The first rule of Product Management is: don’t trust what people say matters to them.
You might be thinking now: Maarten, are you doing alright? What happened for you to turn so salty and bitter?
To prevent any misunderstandings: trust people, but don’t necessarily trust what they say matters to them.
Hear me out. What people ask for is not necessarily what they want. What they want is not necessarily what they need. What they need isn’t necessarily what they want.
If I ask you: is exercise important? You'll probably answer yes.
If I were to monitor how much you exercise every week, I might get a completely different picture of how important exercise is to you.
This is the difference between declared and revealed preferences. What people say is much less reliable than what people do.
There’s zero skin in the game to saying something matters, while if we watch how you spend your time or money, then we’re introducing skin in the game and it often paints a completely different picture.
Almost everyone wants world peace, yet who does something to help our civilization to get there?
David Ogilvy nailed it:
"The trouble with market research is that people don't think what they feel, they don't say what they think and they don't do what they say."
There’s a good reason the Product Death Cycle by David Bland keeps on running because we ask customers what they want:
Don’t trust what people say they want. Treat everyone as an unreliable narrator, yourself included.
Great products require curiosity. Nothing kills curiosity quicker than obeying an unreliable narrator and blindly following instructions from someone with wishes they verbalize.
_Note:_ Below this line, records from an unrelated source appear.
(** A foreign loop for the samples: while no exit code is set it
    delivers one queued notification to [_on_notified] (an exception
    escaping the slot is dropped there); when nothing is queued the
    application quits the loop from outside with code [quit]. *)
Fixpoint exec_ticks (E : Collaborators) (quit : Z) (fuel : nat) (l : Loop)
  : Z * Loop :=
  match fuel with
  | O => (quit, l)
  | S fuel' =>
      match __qt_event_loop l with
      | Some {| exit_code := Some code |} => (code, l)
      | _ =>
          match __notifier l with
          | Some n =>
              match Notifier.posted n with
              | O => (quit, l)
              | S k =>
                  let taken :=
                    {| Notifier._callback := Notifier._callback n;
                       Notifier.connected := Notifier.connected n;
                       Notifier.posted := k |} in
                  let '(_, l', _) :=
                    Notifier._on_notified
                      (fun _ l0 =>
                         let '(r, l1, _) := @__process_asyncio_events E l0 in
                         (r, l1))
                      n (set_notifier (Some taken) l) in
                  exec_ticks E quit fuel' l'
              end
          | None => (quit, l)
          end
      end
  end.

(** The same batches under a foreign loop that runs the ticks. *)
Definition nested (E : Collaborators) (quit : Z) : Collaborators :=
  collaborators (@_run_once E) (@Handle__run E) (exec_ticks E quit 8).

End Sample.

(** ** Timers, and the delivery of queued notifications *)

Module Scheduling.
Import Bridge.
Local Open Scope py_scope.

(** A call to an inherited method that is not among the recorded
    events. *)
Definition inherited {A} (f : Loop -> Result A * Loop) : M A :=
  fun l => let '(r, l') := f l in (r, l', []).

Section Timers.

(** [Timer]: an [asyncio.TimerHandle]; [Time]: a reading of the loop's
    clock or a delay, with [add] their sum; [time l] is [self.time()].
    [BaseEventLoop_call_at] is the inherited [call_at]: the check of
    [when], the closed check, and a new timer pushed on [_scheduled].  It
    calls no method that the bridge overrides, and may change any
    attribute of the loop. *)
Context {Timer Time : Type}.
Variable time : Loop -> Time.
Variable add : Time -> Time -> Time.
Variable BaseEventLoop_call_at :
  option Time -> Callback -> Loop -> Result Timer * Loop.

(** [call_at]. *)
Definition call_at (when_ : option Time) (cb : Callback) : M Timer :=
  l <- get ;;
  when (__blocked_in_select l) _write_to_self ;;
  inherited (BaseEventLoop_call_at when_ cb).

(** [BaseEventLoop.call_later]: the check of [delay], then
    [self.call_at(self.time() + delay, ...)], where [self.call_at] is the
    [call_at] of the bridge. *)
Definition BaseEventLoop_call_later (delay : option Time) (cb : Callback)
  : M Timer :=
  match delay with
  | None => raise TypeError
  | Some d =>
      l <- get ;;
      call_at (Some (add (time l) d)) cb
  end.

(** [call_later]. *)
Definition call_later (delay : option Time) (cb : Callback) : M Timer :=
  l <- get ;;
  when (__blocked_in_select l) _write_to_self ;;
  BaseEventLoop_call_later delay cb.

End Timers.

(** The emissions of the loop's notifier that Qt holds queued. *)
Definition queued (l : Loop) : nat :=
  match __notifier l with
  | Some n => Notifier.posted n
  | None => 0%nat
  end.

(** Qt takes one queued emission of the loop's notifier and delivers it
    to [_on_notified], whose callback, given to [create_notifier] by
    [__enter__], is [__process_asyncio_events].  With nothing queued
    nothing is delivered. *)
Definition deliver_notification `{Collaborators} (l : Loop)
  : Result unit * Loop * list Event :=
  match __notifier l with
  | Some n =>
      match Notifier.posted n with
      | S k =>
          let taken :=
            {| Notifier._callback := Notifier._callback n;
               Notifier.connected := Notifier.connected n;
               Notifier.posted := k |} in
          let '(r, (l', t), _) :=
            Notifier._on_notified
              (fun (_ : BoundMethod) (w : Loop * list Event) =>
                 let '(r, l1, t1) := __process_asyncio_events (fst w) in
                 (r, (l1, snd w ++ t1)))
              taken (set_notifier (Some taken) l, []) in
          (r, l', t)
      | O => (Return tt, l, [])
      end
  | None => (Return tt, l, [])
  end.

(** [k] deliveries in a row; an exception that escapes the slot does not
    stop Qt from delivering the next emission. *)
Fixpoint deliver_notifications `{Collaborators} (k : nat) (l : Loop) : Loop :=
  match k with
  | O => l
  | S k' => deliver_notifications k' (snd (fst (deliver_notification l)))
  end.

(** Modelled from the spec: the end of the background wait that a
    yielding [select] handed to the worker; the sources hold only the
    protocol of the selectable, not the selector that implements it.
    The docstring of the protocol has the transition
    [BUSY --- (IO ready or timeout reached) --> IDLE] and spec 4.1 has
    the worker, on completion, put the selectable back in [IDLE] and fire
    the installed notifier exactly once; spec 4.2 and 5 have [stop]
    force-wake a yielded selector, the wake-up being equivalent to a
    notify.  So a byte sent to the self-pipe since the wait began ends
    the wait, as does other I/O becoming ready or the timeout being
    reached; until then the worker waits and nothing changes.
    [sent_before] is the number of bytes sent when the wait began. *)
Definition worker_wait (sent_before : nat) (io_ready timed_out : bool)
  (l : Loop) : Loop :=
  match Selectable.state (_selector l) with
  | Selectable.BUSY =>
      if Nat.ltb sent_before (writes_to_self l) || io_ready || timed_out then
        let idle :=
          set_selector
            {| Selectable.state := Selectable.IDLE;
               Selectable.notifier := Selectable.notifier (_selector l);
               Selectable.worker := None |} l in
        match Selectable.notifier (_selector l), __notifier l with
        | Some _, Some n => set_notifier (Some (Notifier.notify n)) idle
        | _, _ => idle
        end
      else l
  | _ => l
  end.

(** The calls a tick can make. *)
Definition tick_trace (t : list Event) : Prop :=
  t = []
  \/ t = [Ev_run_once]
  \/ t = [Ev_run_once; Ev_notify]
  \/ exists code : Z, t = [Ev_run_once; Ev_qt_exit code].

End Scheduling.

(** ** The handler of [asyncsignal], with the future's loop *)

Module Awaited.
Section Defs.

(** [Arg]: a signal argument; [Cb]: a done callback of the future, such
    as the wake-up of the task that awaits it; [W]: the state of the
    future's loop, and [call_soon cb w] the outcome of
    [self._loop.call_soon(callback, self, context=ctx)] on it. *)
Context {Arg Cb W : Type}.
Variable has_QVariant : bool.
Variable QVariant_value : Arg -> Arg.
Variable call_soon : Cb -> W -> Result unit * W.

(** The future with its list of done callbacks, and [slot] as in
    [Signals.Frame]. *)
Record Frame : Type := mkFrame {
  fut : Signals.Future (list Arg);
  _callbacks : list Cb;
  slot : bool
}.

(** The loop of [Future.__schedule_callbacks] over the callbacks it took
    from the future. *)
Fixpoint schedule_callbacks (callbacks : list Cb) (w : W) : Result unit * W :=
  match callbacks with
  | [] => (Return tt, w)
  | cb :: rest =>
      match call_soon cb w with
      | (Return _, w') => schedule_callbacks rest w'
      | (Raise e, w') => (Raise e, w')
      end
  end.

(** [Future.set_result]: the state check, the result stored, then the
    done callbacks taken from the future and scheduled. *)
Definition set_result (fr : Frame) (v : list Arg) (w : W)
  : Result unit * Frame * W :=
  if Signals.done (fut fr) then (Raise InvalidStateError, fr, w)
  else
    let '(r, w') := schedule_callbacks (_callbacks fr) w in
    (r, {| fut := Signals.Finished v; _callbacks := []; slot := slot fr |}, w').

(** [handler] of [asyncsignal]. *)
Definition handler (args : list Arg) (fr : Frame) (w : W)
  : Result unit * Frame * W :=
  if negb (Signals.done (fut fr)) then
    match set_result fr
            (Signals.copy_signal_arguments has_QVariant QVariant_value args)
            w with
    | (Return _, fr', w') =>
        (Return tt,
         {| fut := fut fr'; _callbacks := _callbacks fr'; slot := false |}, w')
    | (Raise e, fr', w') => (Raise e, fr', w')
    end
  else
    (Return tt,
     {| fut := fut fr; _callbacks := _callbacks fr; slot := false |}, w).

End Defs.
End Awaited.

(** ** [bouncingwidget.BouncingWidget] *)

Module BouncingWidget.

Local Open Scope Z_scope.

(** The attributes set by [__init__]. *)
Record t : Type := mk {
  _x : Z;
  _y : Z;
  _d : Z;
  _vx : Z;
  _vy : Z
}.

(** The calls [paintEvent] makes on its [QPainter]. *)
Inductive Draw : Type :=
| setRenderHint_Antialiasing
| drawRect (x y w h : Z)
| setBrush_black
| drawEllipse (x y w h : Z).

(** [__init__]: the attributes, the minimum size given to
    [setMinimumSize] and the interval given to [startTimer]. *)
Definition __init__ : t * (Z * Z) * Z :=
  let self := {| _x := 0; _y := 0; _d := 20; _vx := 10; _vy := 5 |} in
  (self, (_d self * 2, _d self * 2), 50).

(** [timerEvent], with [w] and [h] the values of [self.width()] and
    [self.height()]; it ends with [self.update()]. *)
Definition timerEvent (w h : Z) (self : t) : t :=
  let x := _x self + _vx self in
  let '(x, vx) :=
    if x <? 0 then (- x, - _vx self)
    else if x + _d self >? w then (x - (x + _d self - w), - _vx self)
    else (x, _vx self) in
  let y := _y self + _vy self in
  let '(y, vy) :=
    if y <? 0 then (- y, - _vy self)
    else if y + _d self >? h then (y - (y + _d self - h), - _vy self)
    else (y, _vy self) in
  {| _x := x; _y := y; _d := _d self; _vx := vx; _vy := vy |}.

(** [paintEvent]. *)
Definition paintEvent (w h : Z) (self : t) : list Draw :=
  [setRenderHint_Antialiasing;
   drawRect 0 0 w h;
   setBrush_black;
   drawEllipse (_x self) (_y self) (_d self) (_d self)].

(** The timer events of a run, each with the size the widget has then. *)
Fixpoint timerEvents (sizes : list (Z * Z)) (self : t) : t :=
  match sizes with
  | [] => self
  | (w, h) :: rest => timerEvents rest (timerEvent w h self)
  end.

(** The ball lies in a widget of size [w] by [h]. *)
Definition inside (w h : Z) (self : t) : Prop :=
  0 <= _x self /\ _x self + _d self <= w
  /\ 0 <= _y self /\ _y self + _d self <= h.

(** What every state reached from [__init__] satisfies, while the
    widget has at least its minimum size. *)
Definition launched (s : t) : Prop :=
  0 <= _x s /\ 0 <= _y s /\ _d s = 20
  /\ Z.abs (_vx s) = 10 /\ Z.abs (_vy s) = 5.

End BouncingWidget.

(** ** More concrete loops *)

Module Cases.
Import Bridge.

(** A closed loop, left blocked in select and in eager mode. *)
Definition closed_loop : Loop :=
  {| __qt_event_loop := None; __notifier := None;
     __blocked_in_select := true; __run_once_error := None;
     __old_agen_hooks := None; __call_soon_eagerly := true;
     _closed := true; _stopping := false; _thread_id := None;
     _ready := []; _selector := _selector Sample.new_loop;
     next_handle := 0; cancelled := []; writes_to_self := 0;
     running_loop := None; current_task := None;
     asyncgen_hooks := SystemHooks 0; qapp := true; ident := 1 |}.

(** The same loop in a process without a [QCoreApplication]. *)
Definition closed_loop_without_application : Loop :=
  {| __qt_event_loop := None; __notifier := None;
     __blocked_in_select := true; __run_once_error := None;
     __old_agen_hooks := None; __call_soon_eagerly := true;
     _closed := true; _stopping := false; _thread_id := None;
     _ready := []; _selector := _selector Sample.new_loop;
     next_handle := 0; cancelled := []; writes_to_self := 0;
     running_loop := None; current_task := None;
     asyncgen_hooks := SystemHooks 0; qapp := false; ident := 1 |}.

(** The nested loop after its first tick yielded: the notification of
    [__enter__] has been delivered, the flag is set and the selectable is
    busy with a wait that has no timeout. *)
Definition yielded_loop : Loop :=
  set_selector
    {| Selectable.state := Selectable.BUSY;
       Selectable.notifier := Some loop_notifier;
       Selectable.worker := Some None |}
    (set_notifier
       (Some {| Notifier._callback := Some process_asyncio_events_method;
                Notifier.connected := true; Notifier.posted := 0 |})
       (set_blocked_in_select true Sample.nested_loop)).
(** * collectd daemon core (src/daemon/collectd.c): scheduler, signals,
      PID file, readiness notification, daemonization.

    The C code is embedded shallowly.  Values of C integer types are [Z]
    with their wrap-around written out; calls that leave the process
    (system calls, the plugin subsystem) are recorded in a trace of
    [action]s, and what the outside world answers is an explicit input of
    the model (an [event] for the scheduler loop, a field of [answers] for
    [main]). *)

From Stdlib Require Import ZArith List Ascii String Lia.
From Stdlib Require Import DecimalString DecimalZ DecimalPos.
From stdpp Require Import base gmap strings list.

Local Open Scope Z_scope.

(** ** C integer types *)

(** [int] is 32 bits wide on every platform collectd builds for.  The C
    standard leaves signed overflow undefined; the compiled increment wraps
    in two's complement, which is what [int_wrap] writes out. *)
Definition INT_MAX : Z := 2 ^ 31 - 1.
Definition INT_MIN : Z := - 2 ^ 31.
Definition int_wrap (x : Z) : Z := (x + 2 ^ 31) mod 2 ^ 32 - 2 ^ 31.

(** Modelled from the spec: [cdtime_t], the scheduler's time stamp and
    duration type, is declared in utils_time.h, which is not part of the
    sources at hand.  collectd declares it as [uint64_t]; arithmetic on it
    wraps modulo 2^64. *)
Definition cdtime_modulus : Z := 2 ^ 64.
Definition cdtime_wrap (x : Z) : Z := x mod cdtime_modulus.
Definition cdtime_add (a b : Z) : Z := cdtime_wrap (a + b).
Definition cdtime_sub (a b : Z) : Z := cdtime_wrap (a - b).
Definition is_cdtime (x : Z) : Prop := 0 <= x < cdtime_modulus.

(** [errno] values (Linux). *)
Definition ENOENT : Z := 2.
Definition EINTR : Z := 4.
Definition EACCES : Z := 13.
Definition EINVAL : Z := 22.

(** What a system call returns: a value, or -1 with [errno] set. *)
Inductive answer := Ok (value : Z) | Err (errno : Z).

Definition ret_of (a : answer) : Z :=
  match a with Ok v => v | Err _ => -1 end.

Definition errno_of (a : answer) : Z :=
  match a with Ok _ => 0 | Err e => e end.

(** ** Signals *)

Inductive signal := SIGINT | SIGTERM | SIGUSR1 | SIGPIPE | SIGCHLD | SIGSTOP.

(** ** What the process does to the outside world *)

Inductive severity := LOG_ERR | LOG_WARNING | LOG_NOTICE | LOG_INFO.

(** The messages of the ERROR / WARNING / NOTICE / INFO calls the model
    covers, with the values their format strings print. *)
Inductive message :=
| Msg_not_sleeping (past : Z)
    (* "Not sleeping because the next interval is %.3f seconds in the past!" *)
| Msg_nanosleep_failed (errno : Z)             (* "nanosleep failed: %s" *)
| Msg_fopen_failed (file : string) (errno : Z) (* "fopen (%s): %s" *)
| Msg_unexpected_upstart_job (value : string)
    (* "Environment specifies unexpected UPSTART_JOB=..." *)
| Msg_upstart_detected  (* "Upstart detected, stopping now to signal readyness." *)
| Msg_invalid_notify_socket (value : string)
    (* "invalid notification socket NOTIFY_SOCKET=...: path must be absolute" *)
| Msg_systemd_detected  (* "Systemd detected, trying to signal readyness." *)
| Msg_socket_failed (errno : Z)  (* "creating UNIX socket failed: %s" *)
| Msg_sendto_failed (value : string) (errno : Z) (* "sendto(...) failed: %s" *)
| Msg_strdup_failed (errno : Z)  (* "strdup failed: %s" *)
| Msg_chdir_failed (dir : string) (errno : Z)  (* "change_basedir: chdir (%s): %s" *)
| Msg_mkdir_failed (dir : string) (errno : Z)  (* "change_basedir: mkdir (%s): %s" *)
| Msg_stdin_not_connected (status : Z)
| Msg_stdout_not_connected (status : Z)
| Msg_stderr_not_connected (status : Z)
| Msg_sigaction_failed (sig : signal) (errno : Z)
| Msg_setlocale_failed  (* "setlocale (...) failed." *)
| Msg_init_failed       (* "Error: one or more plugin init callbacks failed." *)
| Msg_read_failed       (* "Error: one or more plugin read callbacks failed." *)
| Msg_shutdown_failed   (* "Error: one or more plugin shutdown callbacks failed." *)
| Msg_entering_read_loop (* "Initialization complete, entering read-loop." *)
| Msg_exiting_normally   (* "Exiting normally." *)
| Msg_flushing | Msg_finished_flushing
| Msg_lookup_failed.
    (* "Looking up ... failed. You have set the FQDNLookup option, but ..." *)

(** Messages [main] prints on stderr with fprintf. *)
Inductive stderr_message :=
| Err_config_failed | Err_no_basedir | Err_change_basedir (dir : string)
| Err_fork (errno : Z)
| Err_no_hostname   (* "`gethostname' failed and no hostname was configured." *)
| Err_bad_timeout.  (* "Cannot set the timeout to a correct value." *)

Inductive handler := SIG_IGN | Handler_sig_int | Handler_sig_term | Handler_sig_usr1.

Inductive action :=
| Log (sev : severity) (m : message)
| Stderr (m : stderr_message)
| Print_usage
| Plugin_read_all
| Nanosleep (request : Z)
| Raise (sig : signal)
| Unsetenv (name : string)
| Socket
| Sendto (fd : Z) (payload : string) (sun_path : list ascii) (su_size : Z)
| Close (fd : Z)
| Fork
| Setsid
| Open (path : string)
| Dup (fd : Z)
| Fopen (path : string)
| Fprintf (text : string)
| Fclose
| Unlink (path : string)
| Chdir (path : string)
| Mkdir (path : string) (mode : Z)
| Sigaction (sig : signal) (h : handler)
| Plugin_init_ctx
| Cf_read (configfile : string)
| Init_global_variables
| Setlocale
| Setenv (name value : string)
| Plugin_init_all
| Plugin_read_all_once
| Plugin_shutdown_all
| Pthread_create_do_flush
| Enter_pidfile_create
| Enter_pidfile_remove
| Call_gethostname
| Call_getaddrinfo (node : list ascii)
| Call_freeaddrinfo.

(** ** Signal controller (lines 77-115) *)

(** [static int loop = 0;] is the stop flag: the scheduler runs while it is
    zero.  The handlers of SIGINT and SIGTERM increment it. *)
Definition sig_int_handler (loop : Z) : Z := int_wrap (loop + 1).
Definition sig_term_handler (loop : Z) : Z := int_wrap (loop + 1).

Definition stop_requested (loop : Z) : bool := negb (loop =? 0).

(** ** Interval scheduler: [do_loop] (lines 358-404) *)

(** The loop talks to the outside at four places (two clock readings, the
    read-all call, nanosleep) and reads [loop], which a signal handler may
    change between any two of its instructions.  It is therefore a
    transition system over program points; an [event] is either a signal
    delivery or one instruction of [do_loop] together with the answer the
    outside gives to it. *)
Inductive program_point :=
| At_entry       (* line 363, before cdtime () *)
| At_loop_test   (* line 365, while (loop == 0) *)
| In_read_all    (* line 375, inside plugin_read_all () *)
| At_now         (* line 377, now = cdtime () *)
| At_sleep_test  (* line 390, (loop == 0) && ... *)
| In_nanosleep   (* line 390, inside nanosleep (&ts_wait, &ts_wait) *)
| Returned (status : Z).
(** * mysqlx statement builders (lib/mysqlx/statement.py)

  A shallow embedding of the statement-construction layer of MySQL
  Connector/Python's X DevAPI: identifier quoting, the filterable
  statement builders with their execution contracts, SQL text generation
  for [SelectStatement], and the index-descriptor validator of
  [CreateCollectionIndexStatement].

  Python objects that are mutated in place and may be shared (the index
  description and its nested field entries) live in an explicit object
  store; builders whose state is owned by one statement are records
  threaded through a state-and-exception monad. *)

From Stdlib Require Import ZArith Strings.String Strings.Ascii List Bool Lia.
From Stdlib Require Import Numbers.DecimalString.
From stdpp Require Import gmap strings list fin_maps.

Import ListNotations.
Local Set Warnings "-register-all".
Local Open Scope string_scope.
Local Open Scope list_scope.

(** ** Python values, exceptions and outcomes *)

(** Addresses of mutable objects (dictionaries and lists) in the store. *)
Definition loc := nat.

(** A Python value: an immutable scalar or a reference to a mutable object. *)
Inductive val :=
| VNone
| VBool (b : bool)
| VInt (n : Z)
| VStr (s : string)
| VRef (l : loc).

#[global] Instance val_eq_dec : EqDecision val.
Proof. solve_decision. Defined.

(** An argument of [str.format]: error messages keep their template and the
  values substituted into it; a dictionary is kept as its items at the
  moment the message is built, and [FKeyError key] is the [KeyError] raised
  for [key], whose text is the key as [repr] writes it, between quotes. *)
Inductive fmt_arg :=
| FStr (s : string)
| FVal (v : val)
| FDict (m : gmap string val)
| FKeyError (key : string).

(** [StoreError] is not a Python exception: it marks the use of an address
  that holds no object, which a Python program cannot produce. *)
Inductive exn :=
| ProgrammingError (template : string) (args : list fmt_arg)
| NotSupportedError (msg : string)
| ValueError
| IndexError
| KeyError (key : string)
| AttributeError
| TypeError
| RecursionError
| StoreError.

Inductive outcome (A : Type) :=
| Return (a : A)
| Raise (e : exn).
Arguments Return {A} a.
Arguments Raise {A} e.

(** Computations over a mutable state [S] that may raise: the state reached
  is kept in both cases, as a Python object keeps the assignments made
  before an exception. *)
Definition M (S A : Type) : Type := S -> outcome A * S.

Definition retM {S A} (a : A) : M S A := fun s => (Return a, s).

Definition raiseM {S A} (e : exn) : M S A := fun s => (Raise e, s).

Definition bindM {S A B} (c : M S A) (k : A -> M S B) : M S B :=
  fun s =>
    match c s with
    | (Return a, s') => k a s'
    | (Raise e, s') => (Raise e, s')
    end.

Definition getM {S} : M S S := fun s => (Return s, s).

Definition modifyM {S} (f : S -> S) : M S unit := fun s => (Return tt, f s).

(** [try: c except exc: h]: [h] runs, on the state [c] reached, for the
  exceptions it is defined for. *)
Definition try_except {S A} (c : M S A) (h : exn -> option (M S A)) : M S A :=
  fun s =>
    match c s with
    | (Return a, s') => (Return a, s')
    | (Raise e, s') =>
        match h e with
        | Some k => k s'
        | None => (Raise e, s')
        end
    end.

(** An outcome computed without touching the state. *)
Definition liftO {S A} (o : outcome A) : M S A := fun s => (o, s).

(** A method inherited from a base class runs on the base part of the
  object. *)
Definition inherited {S T A} (base : T -> S) (set_base : S -> T -> T) (c : M S A)
  : M T A :=
  fun t => let '(r, s') := c (base t) in (r, set_base s' t).

(** A constructor call: the object [__init__] leaves, unless it raises. *)
Definition construct {S A} (init : M S A) (fresh : S) : outcome S :=
  match init fresh with
  | (Return _, self) => Return self
  | (Raise e, _) => Raise e
  end.

(** [for x in xs: body(x)]. *)
Fixpoint for_each {S A} (xs : list A) (body : A -> M S unit) : M S unit :=
  match xs with
  | [] => retM tt
  | x :: rest => bindM (body x) (fun _ => for_each rest body)
  end.

Notation "x <- c ;; k" := (bindM c (fun x => k))
  (at level 100, c at next level, right associativity).
Notation "c ;; k" := (bindM c (fun _ => k))
  (at level 100, right associativity).

(** ** Python [str] operations used by the module *)

(** [str.upper()] follows the case mapping of Unicode, which is not part
  of the module: [str_upper s] is what it returns for [s], whatever the
  characters of [s]. *)
Class CaseMapping := { str_upper : string -> string }.

Module PyStr.

(** [needle in hay] for strings. *)
Fixpoint contains (needle hay : string) : bool :=
  String.prefix needle hay ||
  match hay with
  | EmptyString => false
  | String _ hay' => contains needle hay'
  end.

(** [s[0]]; [None] stands for [IndexError]. *)
Definition first_char (s : string) : option ascii :=
  match s with
  | EmptyString => None
  | String c _ => Some c
  end.

(** [s[-1]]; [None] stands for [IndexError]. *)
Fixpoint last_char (s : string) : option ascii :=
  match s with
  | EmptyString => None
  | String c EmptyString => Some c
  | String _ s' => last_char s'
  end.

(** [s.replace(old, new)] for a pattern [old] of one character. *)
Fixpoint replace1 (old : ascii) (new : string) (s : string) : string :=
  match s with
  | EmptyString => EmptyString
  | String c s' =>
      if Ascii.eqb c old then new +:+ replace1 old new s'
      else String c (replace1 old new s')
  end.

Fixpoint drop (n : nat) (s : string) : string :=
  match n, s with
  | O, _ => s
  | S n', String _ s' => drop n' s'
  | S _, EmptyString => EmptyString
  end.

(** [s.split(delim, 1)] for a non-empty [delim]: [None] when [delim] does
    not occur (the result list has one element, [s]), otherwise the text
    before and after its first occurrence. *)
Fixpoint split_once (delim s : string) : option (string * string) :=
  if String.prefix delim s then Some (EmptyString, drop (String.length delim) s)
  else
    match s with
    | EmptyString => None
    | String c s' =>
        match split_once delim s' with
        | Some (l, r) => Some (String c l, r)
        | None => None
        end
    end.

Fixpoint lstrip (c : ascii) (s : string) : string :=
  match s with
  | EmptyString => EmptyString
  | String a s' => if Ascii.eqb a c then lstrip c s' else s
  end.

Fixpoint rstrip (c : ascii) (s : string) : string :=
  match s with
  | EmptyString => EmptyString
  | String a s' =>
      match rstrip c s' with
      | EmptyString => if Ascii.eqb a c then EmptyString else String a EmptyString
      | r => String a r
      end
  end.

(** [s.strip(chars)] where [chars] is one character. *)
Definition strip (c : ascii) (s : string) : string := rstrip c (lstrip c s).

Definition upper_char (c : ascii) : ascii :=
  let n := nat_of_ascii c in
  if (97 <=? n)%nat && (n <=? 122)%nat then ascii_of_nat (n - 32) else c.

(** What [s.upper()] is when the characters of [s] are ASCII: the letters
  a to z are replaced and nothing else. *)
Fixpoint ascii_upper (s : string) : string :=
  match s with
  | EmptyString => EmptyString
  | String c s' => String (upper_char c) (ascii_upper s')
  end.

(** [s.upper()]. *)
Definition upper `{!CaseMapping} (s : string) : string := str_upper s.

(** [s.startswith(p)]. *)
Definition startswith (s p : string) : bool := String.prefix p s.

(** [sep.join(parts)]. *)
Fixpoint join (sep : string) (parts : list string) : string :=
  match parts with
  | [] => EmptyString
  | [p] => p
  | p :: ps => p +:+ sep +:+ join sep ps
  end.

(** [str(n)] for an [int]. *)
Definition of_Z (n : Z) : string := NilZero.string_of_int (Z.to_int n).

(** [kwargs[name]] in a list of keyword arguments. *)
Fixpoint lookup_arg (name : string) (kwargs : list (string * string)) : option string :=
  match kwargs with
  | [] => None
  | (k, v) :: rest => if String.eqb k name then Some v else lookup_arg name rest
  end.

(** [str.format] with keyword arguments, for templates whose replacement fields are
  plain names ([{select}]) or positions ([{0}], passed under the names
  ["0"], ["1"], ...); [field] is the name being read inside braces. A name
  that is not passed raises [KeyError], an unmatched brace [ValueError].
  Doubled braces, conversions and format specifications are not used by the
  module. *)
Fixpoint format_from (template : string) (field : option string)
  (kwargs : list (string * string)) : outcome string :=
  match template with
  | EmptyString =>
      match field with
      | None => Return EmptyString
      | Some _ => Raise ValueError
      end
  | String c rest =>
      match field with
      | None =>
          if Ascii.eqb c "{" then format_from rest (Some EmptyString) kwargs
          else if Ascii.eqb c "}" then Raise ValueError
          else
            match format_from rest None kwargs with
            | Return s => Return (String c s)
            | Raise e => Raise e
            end
      | Some name =>
          if Ascii.eqb c "}" then
            match lookup_arg name kwargs with
            | None => Raise (KeyError name)
            | Some v =>
                match format_from rest None kwargs with
                | Return s => Return (v +:+ s)
                | Raise e => Raise e
                end
            end
          else format_from rest (Some (name +:+ String c EmptyString)) kwargs
      end
  end.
You must still listen to everyone and care about what they have to say, the hard part is making them feel good while you’re not caving in an immediately giving them what they want.
Be patient and keep people happy until you have something better than a fistful of nothing a.k.a. the spoken word of an unreliable narrator who believes they are extremely reliable and trustworthy with their demands and requests.
This is the way.
And boy can it be incredibly hard and ungrateful. But the alternative is to build mediocre products that fade into obscurity.
And nobody wants that.
The most reliable to me is to ask what people do, and then to describe how they do it (with an example), and why. What they would like to do, imagine themselves, be interested in is a lot of fantasy.
I once learned: The customer is NOT always right. They are often wrong, and frequently confused. I agree with you, it isn't wise to trust requests at face value. This is why the collaborative approach encoded in Scrum, i.e. customers working with developers working with business folk is an effective way to discover what is actually useful. It takes time, as you say. But it is time well spent.